Tweaking Froyo for Nitrogen Part 1: touch support

Published on August 30, 2010

Archived Notice

This article has been archived and may contain broken links, photos and out-of-date information. If you have any questions, please Contact Us.

If you walked through the steps from the previous post, you'll now have a semi-working Froyo release. You should see the Android desktop, but if you're running on a 7" Chi Mei panel, you'll have some issues with the touch screen. You'll have some other issues as well, but let's tackle the touch screen first, since it will allow us to access the settings application to keep the screen turned on for more than a couple of minutes. To begin with, the problem stems from touch screen calibration and scaling, which happen through a few different parts:

  1. The Freescale touch screen driver has a 'caiibration' parameter that allows X and Y readings to be linear functions of the X and Y raw readings.
  2. The /sbin/ts_calibrator program prompts the user to touch three on-screen points to gather the calibration data, and
  3. Android's input system does scaling of the input readings based on the reported ranges of the input device.
To enable the /sbin/ts_calibrator program, you'll need to add the keyword calibration to the bootargs U-Boot environment variable. U-Boot> set bootargs $bootargs calibration U-Boot> savee && reset When invoked, ts_calibrator will prompt the user iff it doesn't find a valid calibration file in /data/system/calibration. In other words, it will run on first boot after changing bootargs. Once it has a set of calibration points, it will hand them off to the Freescale driver through /sys/module/mxc_ts/parameters/calibration: # cat /sys/module/mxc_ts/parameters/calibration 5120,-178688,4237312,-131712,5568,1183488,-159416 Once all of this happens, touch screen events are reported by the driver in actual screen coordinates instead of raw A/D readings. Now we get to the place where things get screwed up. In this code it appears that Android wants its' touch screen readings in X and Y offsets with a range driven by the number of bits of resolution. In other words, since our touch-screen controller has 10-bit resolution, Android interprets touches as if they were in the range of [0..1023] instead of [0..screen width] and [0..screen height] (absX.range and absY.range) variables each contain 1024). At the moment, I'm not clear on the origin of each of these pieces of code, so it's not clear which should be changed.

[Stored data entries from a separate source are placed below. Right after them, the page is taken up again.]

Record classifier (L : Type) : Type := {
  predict : list pyval → res L;
  predict_proba : list pyval → res (list Q)
}.
Arguments predict {L} _ _.
Arguments predict_proba {L} _ _.

Record scaler : Type := {
  transform : list pyval → res (list pyval)
}.

(** [np.max(xs)]: raises on an empty array. *)
Definition np_max (xs : list Q) : res Q :=
  match xs with
  | [] => Raise (ValueError "zero-size array to reduction operation maximum which has no identity")
  | x :: rest => Ok (fold_left Qmax rest x)
  end.

(** [LabelEncoder.transform] of one label against the fitted classes. *)
Fixpoint index_of (s : string) (classes : list string) : option nat :=
  match classes with
  | [] => None
  | c :: rest => if String.eqb c s then Some 0%nat else S <$> index_of s rest
  end.

(** [np.unique(y)]: the distinct labels in increasing order.  It is the
    [classes_] attribute of a classifier fitted on the labels [y], and
    the order of the columns of its [predict_proba]. *)
Fixpoint insert_label (label : string) (classes : list string) : list string :=
  match classes with
  | [] => [label]
  | c :: rest =>
      match String.compare label c with
      | Lt => label :: c :: rest
      | Eq => c :: rest
      | Gt => c :: insert_label label rest
      end
  end.

Definition np_unique (y : list string) : list string :=
  fold_right insert_label [] y.

(** [classes_[np.argmax(p)]]: the first class of highest probability. *)
Fixpoint argmax (classes : list string) (p : list Q) : option (string * Q) :=
  match classes, p with
  | c :: classes, x :: p =>
      match argmax classes p with
      | Some (c', x') => if Qltb x x' then Some (c', x') else Some (c, x)
      | None => Some (c, x)
      end
  | _, _ => None
  end.

(** A classifier fitted on the labels [y], whatever it has learnt:
    [proba row c] is the probability it gives class [c] on [row]. *)
Definition fitted_on (y : list string) (proba : list pyval → string → Q)
  : classifier string :=
  let classes_ := np_unique y in
  {| predict := fun row =>
       match argmax classes_ (map (proba row) classes_) with
       | Some (c, _) => Ok c
       | None => Raise (LibraryError "This classifier has no classes")
       end;
     predict_proba := fun row => Ok (map (proba row) classes_) |}.

(** The column of [predict_proba] that belongs to a class. *)
Definition class_probability (classes : list string) (p : list Q) (c : string)
  : Q :=
  match index_of c classes with
  | Some i => nth i p 0
  | None => 0
  end.

End Sklearn.

(** ** [ml_models/clinic_risk_model.py] *)

Module ClinicRiskModel.
Import Pandas Sklearn.
(** * saber.utils.parallelization: the GPU pool, embedded and verified

    A shallow embedding of [src/saber/utils/parallelization.py]: the
    [GPUPool] class with its threading and multiprocessing engines, the
    unified [execute] entry point, [start]/[shutdown], the statistics of
    [_print_stats], and the convenience function [gpu_map].

    Conventions of the embedding.
    - Python values that travel through the pool (payloads, models,
      results) are [PyVal]; dictionaries keep insertion order and have
      string keys, as keyword-argument dictionaries do. Task ids are
      integers or strings.
    - A call of user code ([init_fn], [func]) is a function of its
      arguments returning [Return] or [Raise]; only [Exception]s, which the
      [except Exception] handlers of the module catch, are modelled.
    - A method is a function from the pool to the new pool and a
      [Completion]: it returned, it raised, or it is still blocked when the
      schedule handed to it ran out.
    - Concurrency is interleaving: the thread pool completes its futures in
      an order picked by an oracle, the worker processes and the parent
      take turns along a list of [Actor]s; a worker that gets a turn while
      it waits on an empty queue has timed out.
    - Left out: printing and the progress bar; the [torch.cuda] calls,
      taken to succeed; how the host runtime spawns a process.
      [_print_stats] only prints: it is embedded apart from [execute], as
      the figures it prints. *)

From Stdlib Require Import ZArith QArith_base String Ascii Sorted.
From stdpp Require Import base option list gmap strings pretty.

Close Scope Q_scope.
Open Scope string_scope.
Open Scope list_scope.
Open Scope nat_scope.

(** ** Values *)

#[warnings="-register-all"]
Inductive PyVal :=
| PNone
| PBool (b : bool)
| PInt (z : Z)
| PFloat (q : Q)
| PStr (s : string)
| PTuple (items : list PyVal)
| PList (items : list PyVal)
| PDict (entries : list (string * PyVal)).

(** A [dict] with string keys, in insertion order. *)
Definition Dict : Type := list (string * PyVal).

Fixpoint dict_get (k : string) (d : Dict) : option PyVal :=
  match d with
  | [] => None
  | (k', v) :: rest => if String.eqb k k' then Some v else dict_get k rest
  end.

(** [d[k] = v]: an existing key keeps its place, a new key goes last. *)
Fixpoint dict_set (k : string) (v : PyVal) (d : Dict) : Dict :=
  match d with
  | [] => [(k, v)]
  | (k', v') :: rest =>
      if String.eqb k k' then (k, v) :: rest else (k', v') :: dict_set k v rest
  end.

(** Task ids: the integers that [execute] generates by default and the
    strings a caller may pass (the module itself uses the string
    ["INIT_FAILED"]). *)
Inductive TaskId :=
| TidInt (z : Z)
| TidStr (s : string).

(** ** Exceptions and completions *)

Inductive Exception :=
| TypeError
| ValueError
| ZeroDivisionError
| KeyError
| Thrown (description : string).
(* [Thrown d]: raised by user code, with [str(e) = d]. *)

Inductive Completion (A : Type) :=
| Returned (a : A)
| Raised (e : Exception)
| Blocked.
Arguments Returned {A} a.
Arguments Raised {A} e.
Arguments Blocked {A}.

Definition cbind {A B} (c : Completion A) (k : A -> Completion B) : Completion B :=
  match c with
  | Returned a => k a
  | Raised e => Raised e
  | Blocked => Blocked
  end.

Notation "'do' x <- c ; k" := (cbind c (fun x => k))
  (at level 10, x name, c at level 100, k at level 200).

(** The result of calling user code: the value and the wall-clock seconds
    the call took, or the description [str(e)] of the exception raised. *)
Inductive CallResult :=
| Return (value : PyVal) (seconds : Q)
| Raise (description : string).

(** The call of [init_fn] on [gpu_id], the unpacked [init_args] and
    [init_kwargs]. *)
Definition InitFn : Type := nat -> PyVal -> Dict -> CallResult.

(** The call of [func] on the unpacked [args] and [enhanced_kwargs]. *)
Definition WorkFn : Type := PyVal -> Dict -> CallResult.

(** ** Outcomes

    The result dictionaries built by the workers. The ['success'] entry is
    the constructor; the other entries are the constructor's arguments. *)
Inductive Outcome :=
| Success (task_id : TaskId) (gpu_id : nat) (processing_time : Q) (result : PyVal)
| Failure (task_id : TaskId) (gpu_id : nat) (error : string).

Definition success (o : Outcome) : bool :=
  match o with Success _ _ _ _ => true | Failure _ _ _ => false end.

Definition task_id (o : Outcome) : TaskId :=
  match o with Success t _ _ _ => t | Failure t _ _ => t end.

Definition gpu_id (o : Outcome) : nat :=
  match o with Success _ g _ _ => g | Failure _ g _ => g end.

Definition processing_time (o : Outcome) : option Q :=
  match o with Success _ _ dt _ => Some dt | Failure _ _ _ => None end.

Definition result (o : Outcome) : option PyVal :=
  match o with Success _ _ _ r => Some r | Failure _ _ _ => None end.

Definition error (o : Outcome) : option string :=
  match o with Success _ _ _ _ => None | Failure _ _ e => Some e end.

(** The keys of the dictionary, in the order the source writes them. *)
Definition keys (o : Outcome) : list string :=
  match o with
  | Success _ _ _ _ => ["success"; "task_id"; "gpu_id"; "processing_time"; "result"]
  | Failure _ _ _ => ["success"; "task_id"; "gpu_id"; "error"]
  end.

(** ** Payload normalisation *)

(** Lines 142-149 of [_execute_threading]. *)
Definition normalize_threading (task : PyVal) : PyVal * Dict :=
  match task with
  | PDict d => (PTuple [], d)
  | PTuple [a; PDict d] => (a, d)
  | PList _ => (task, [])
  | PTuple _ => (task, [])
  | _ => (PTuple [task], [])
  end.

(** Lines 293-300 of [_execute_multiprocessing]. *)
Definition normalize_multiprocessing (task : PyVal) : PyVal * Dict :=
  match task with
  | PDict d => (PTuple [], d)
  | PTuple items =>
      match items with
      | [a; PDict d] => (a, d)
      | _ => (task, [])
      end
  | PList _ => (task, [])
  | _ => (PTuple [task], [])
  end.

(** The keyword arguments a worker passes on: a copy of the task's, with
    ['gpu_id'] and, when there are models, ['models']. *)
Definition enhance (kwargs : Dict) (gpu_id : nat) (models : PyVal) : Dict :=
  let enhanced_kwargs := dict_set "gpu_id" (PInt (Z.of_nat gpu_id)) kwargs in
  match models with
  | PNone => enhanced_kwargs
  | _ => dict_set "models" models enhanced_kwargs
  end.

(** ** The pool object *)

Inductive Approach := threading | multiprocessing.

(** The attributes set once by [__init__]. [n_gpus] is what
    [torch.cuda.device_count()] answered. *)
Record Config := {
  n_gpus : nat;
  init_fn : option InitFn;
  init_args : PyVal;
  init_kwargs : Dict;
  verbose : bool;
  approach : Approach
}.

As I see it, we can either patch the ts_calibrator program to scale things according to the resolution bits or we can patch Android to skip its' scaling. For no other reason than I found the it here first, I've chosen to patch the InputDevice.java.
diff --git a/services/java/com/android/server/InputDevice.java b/services/java/com/android/server/InputDevice.java
index 414b69f..5dfcccb 100644
--- a/services/java/com/android/server/InputDevice.java
+++ b/services/java/com/android/server/InputDevice.java
@@ -826,7 +826,7 @@ public class InputDevice {
             final AbsoluteInfo absY = device.absY;
             final AbsoluteInfo absPressure = device.absPressure;
             final AbsoluteInfo absSize = device.absSize;
-            for (int i=0; i < numPointers; i++) {
+            if (false) for (int i=0; i < numPointers; i++) {
                 final int j = i * MotionEvent.NUM_SAMPLE_DATA;
                 if (absX != null) {
This is probably also the smallest patch... Once patched, you'll need to copy out/target/product/imx51_bbg/system/* to /media/SYSTEM/. In the next installment, I'll go through some other tweaks for adding sound and removing services we don't yet have on board.